Replicate published figures

ggplot(sim, aes(time, Cc, colour = regimen)) +
  geom_line(linewidth = 0.7) +
  labs(x = "Time (day)", y = "Serum evolocumab (µg/mL)",
       colour = "Regimen",
       title = "Typical serum evolocumab concentration-time profiles",
       caption = "Reference patient: 84 kg male, no lipid-lowering Rx, PCSK9 = 425 ng/mL.") +
  theme_minimal(base_size = 11)
Typical serum evolocumab concentration time-course after 140 mg SC Q2W and 420 mg SC QM (reference patient). Replicates the shape and range of Figure 4a/4c of Kuchimanchi 2018.
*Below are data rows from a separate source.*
Lemma hydrated_bundle_valid_witness :
  ∃ data h', hydrate (FX := ex_hash) (ES := mainnet) (TH := ex_roots) hydration_cache_new
      (DFulu ex_dehydrated1) 9 = Some (Ok data, h') ∧
    blobs_validate_ssz_lengths (ES := mainnet) (sf_blobs_bundle (hd_submission data)) 9 = Ok tt.
Proof.
  destruct (hydrate (FX := ex_hash) (ES := mainnet) (TH := ex_roots) hydration_cache_new
    (DFulu ex_dehydrated1) 9) as [[[data|e] h']|] eqn:E.
  - exists data, h'. split; [reflexivity|].
    apply (hydrated_bundle_valid (FX := ex_hash) (ES := mainnet) (TH := ex_roots)
      [] hydration_cache_new (DFulu ex_dehydrated1) 9 data h'); [reflexivity|exact E].
  - vm_compute in E. discriminate.
  - vm_compute in E. discriminate.
Defined.

Lemma hydration_round_trip_witness :
  ∃ data c', hydrate_inner (FX := ex_hash) (ES := mainnet) (TH := ex_roots) ex_dehydrated2
      (mkCache {[68 := ex_tx 1]} {[7 := (6, replicate 128 5, 7)]}
               {[11 := ([ex_withdrawal], 4)]}) 9 = Some (Ok data, c') ∧
    ep_transactions (sf_execution_payload (hd_submission data)) = [ex_tx 1; ex_tx 2].
Proof.
  apply (hydration_round_trip (FX := ex_hash) (ES := mainnet) (TH := ex_roots)
    (λ tx, bool_decide (tx = ex_tx 1)) [ex_tx 1; ex_tx 2]).
  - split_and!; cbn; apply map_Forall_singleton; vm_compute; split; congruence.
  - vm_compute. discriminate.
  - vm_compute. reflexivity.
  - vm_compute. reflexivity.
  - split.
    + intros tx [->|[->|?%elem_of_nil]%elem_of_cons]%elem_of_cons; [|vm_compute; discriminate|done].
      intros _. split; [vm_compute; discriminate|reflexivity].
    + intros tx tx' [->|[->|?%elem_of_nil]%elem_of_cons]%elem_of_cons
        [->|[->|?%elem_of_nil]%elem_of_cons]%elem_of_cons; vm_compute; congruence.
  - vm_compute. reflexivity.
Defined.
Typical serum evolocumab concentration time-course after 140 mg SC Q2W and 420 mg SC QM (reference patient). Replicates the shape and range of Figure 4a/4c of Kuchimanchi 2018.

ggplot(sim, aes(time, Cc, colour = regimen)) +
  geom_line(linewidth = 0.7) +
  scale_y_log10() +
  labs(x = "Time (day)", y = "Serum evolocumab (µg/mL, log)",
       colour = "Regimen") +
  theme_minimal(base_size = 11)
#> Warning in scale_y_log10(): log-10 transformation introduced
#> infinite values.
Same simulation on a log scale, showing the dose-proportional scaling between Q2W and QM trough concentrations.

Same simulation on a log scale, showing the dose-proportional scaling between Q2W and QM trough concentrations.

PKNCA validation

Use PKNCA to compute steady-state AUC, Cmax, Tmax, Cmin, and Cavg over the last dosing interval of each regimen (days 154–168 for Q2W, days 140–168 for QM). We keep observations between the final dose and the end of simulation, one per regimen, so NCA runs on the steady-state window.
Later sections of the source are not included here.